- _Work order_
Report every line in the records below that holds the word "unfold".
Top of Records for the exercise
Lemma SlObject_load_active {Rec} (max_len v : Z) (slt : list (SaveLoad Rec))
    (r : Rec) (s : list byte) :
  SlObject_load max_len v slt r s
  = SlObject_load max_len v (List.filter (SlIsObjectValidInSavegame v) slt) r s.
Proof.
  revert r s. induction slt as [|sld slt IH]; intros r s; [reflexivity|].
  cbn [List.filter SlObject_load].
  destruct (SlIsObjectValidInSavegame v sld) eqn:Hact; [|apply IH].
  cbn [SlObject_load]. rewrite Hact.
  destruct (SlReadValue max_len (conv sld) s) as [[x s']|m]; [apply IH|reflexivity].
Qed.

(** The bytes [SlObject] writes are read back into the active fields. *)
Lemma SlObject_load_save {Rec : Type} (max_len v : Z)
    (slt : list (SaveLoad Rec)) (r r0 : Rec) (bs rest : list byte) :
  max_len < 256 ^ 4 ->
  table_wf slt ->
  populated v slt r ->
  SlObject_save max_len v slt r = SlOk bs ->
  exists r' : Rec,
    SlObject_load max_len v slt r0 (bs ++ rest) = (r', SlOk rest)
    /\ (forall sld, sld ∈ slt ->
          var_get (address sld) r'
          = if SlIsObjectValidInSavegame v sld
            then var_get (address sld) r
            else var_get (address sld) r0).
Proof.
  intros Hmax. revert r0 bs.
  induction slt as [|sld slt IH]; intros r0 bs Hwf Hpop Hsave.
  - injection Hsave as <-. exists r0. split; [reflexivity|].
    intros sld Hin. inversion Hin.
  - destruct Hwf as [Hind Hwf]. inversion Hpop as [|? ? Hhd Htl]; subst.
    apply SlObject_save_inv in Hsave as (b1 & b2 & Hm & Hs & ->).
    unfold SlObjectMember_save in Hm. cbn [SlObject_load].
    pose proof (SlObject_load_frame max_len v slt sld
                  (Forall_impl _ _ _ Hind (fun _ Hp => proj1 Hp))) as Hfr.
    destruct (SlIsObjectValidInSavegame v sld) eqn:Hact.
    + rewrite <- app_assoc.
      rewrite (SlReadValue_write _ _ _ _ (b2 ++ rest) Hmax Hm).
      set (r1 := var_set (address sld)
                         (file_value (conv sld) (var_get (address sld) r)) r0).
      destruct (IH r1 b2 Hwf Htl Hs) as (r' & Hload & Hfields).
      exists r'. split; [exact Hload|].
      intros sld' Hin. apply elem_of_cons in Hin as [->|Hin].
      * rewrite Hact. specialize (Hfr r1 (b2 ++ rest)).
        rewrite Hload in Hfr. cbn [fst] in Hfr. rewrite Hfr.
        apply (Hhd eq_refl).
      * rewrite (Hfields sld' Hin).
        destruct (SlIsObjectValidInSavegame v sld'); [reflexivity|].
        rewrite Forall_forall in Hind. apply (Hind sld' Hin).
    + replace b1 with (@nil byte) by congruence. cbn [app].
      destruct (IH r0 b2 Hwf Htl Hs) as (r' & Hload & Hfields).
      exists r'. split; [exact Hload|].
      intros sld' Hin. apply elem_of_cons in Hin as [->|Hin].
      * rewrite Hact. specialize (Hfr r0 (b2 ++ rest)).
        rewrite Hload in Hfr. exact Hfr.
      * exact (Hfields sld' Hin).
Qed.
Bottom of Records for the exercise
Top of Records for the exercise
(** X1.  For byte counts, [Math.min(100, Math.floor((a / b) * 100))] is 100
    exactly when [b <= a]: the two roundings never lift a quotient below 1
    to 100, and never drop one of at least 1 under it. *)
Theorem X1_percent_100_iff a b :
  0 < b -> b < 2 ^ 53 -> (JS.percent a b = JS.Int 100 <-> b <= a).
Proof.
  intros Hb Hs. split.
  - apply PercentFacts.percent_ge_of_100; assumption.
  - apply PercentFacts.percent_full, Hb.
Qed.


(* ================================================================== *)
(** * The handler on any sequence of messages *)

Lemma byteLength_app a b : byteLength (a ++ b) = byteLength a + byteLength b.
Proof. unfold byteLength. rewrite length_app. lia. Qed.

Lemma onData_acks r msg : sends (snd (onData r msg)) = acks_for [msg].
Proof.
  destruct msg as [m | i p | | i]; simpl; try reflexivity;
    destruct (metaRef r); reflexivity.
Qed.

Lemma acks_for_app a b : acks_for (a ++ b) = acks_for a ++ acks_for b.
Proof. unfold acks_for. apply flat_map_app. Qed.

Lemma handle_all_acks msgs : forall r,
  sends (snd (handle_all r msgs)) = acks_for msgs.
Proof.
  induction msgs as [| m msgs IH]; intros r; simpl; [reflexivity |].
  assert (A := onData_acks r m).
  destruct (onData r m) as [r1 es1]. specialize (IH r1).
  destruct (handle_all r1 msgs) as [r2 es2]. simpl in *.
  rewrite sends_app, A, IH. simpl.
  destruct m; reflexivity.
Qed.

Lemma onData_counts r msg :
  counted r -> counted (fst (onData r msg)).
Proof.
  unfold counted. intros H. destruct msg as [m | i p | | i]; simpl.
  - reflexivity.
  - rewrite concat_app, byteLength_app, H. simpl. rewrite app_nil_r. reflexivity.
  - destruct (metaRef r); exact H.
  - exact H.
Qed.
Bottom of Records for the exercise
- _Reply_
    unfold SlObjectMember_save in Hm. cbn [SlObject_load].
Proof. unfold byteLength. rewrite length_app. lia. Qed.
Proof. unfold acks_for. apply flat_map_app. Qed.
  unfold counted. intros H. destruct msg as [m | i p | | i]; simpl.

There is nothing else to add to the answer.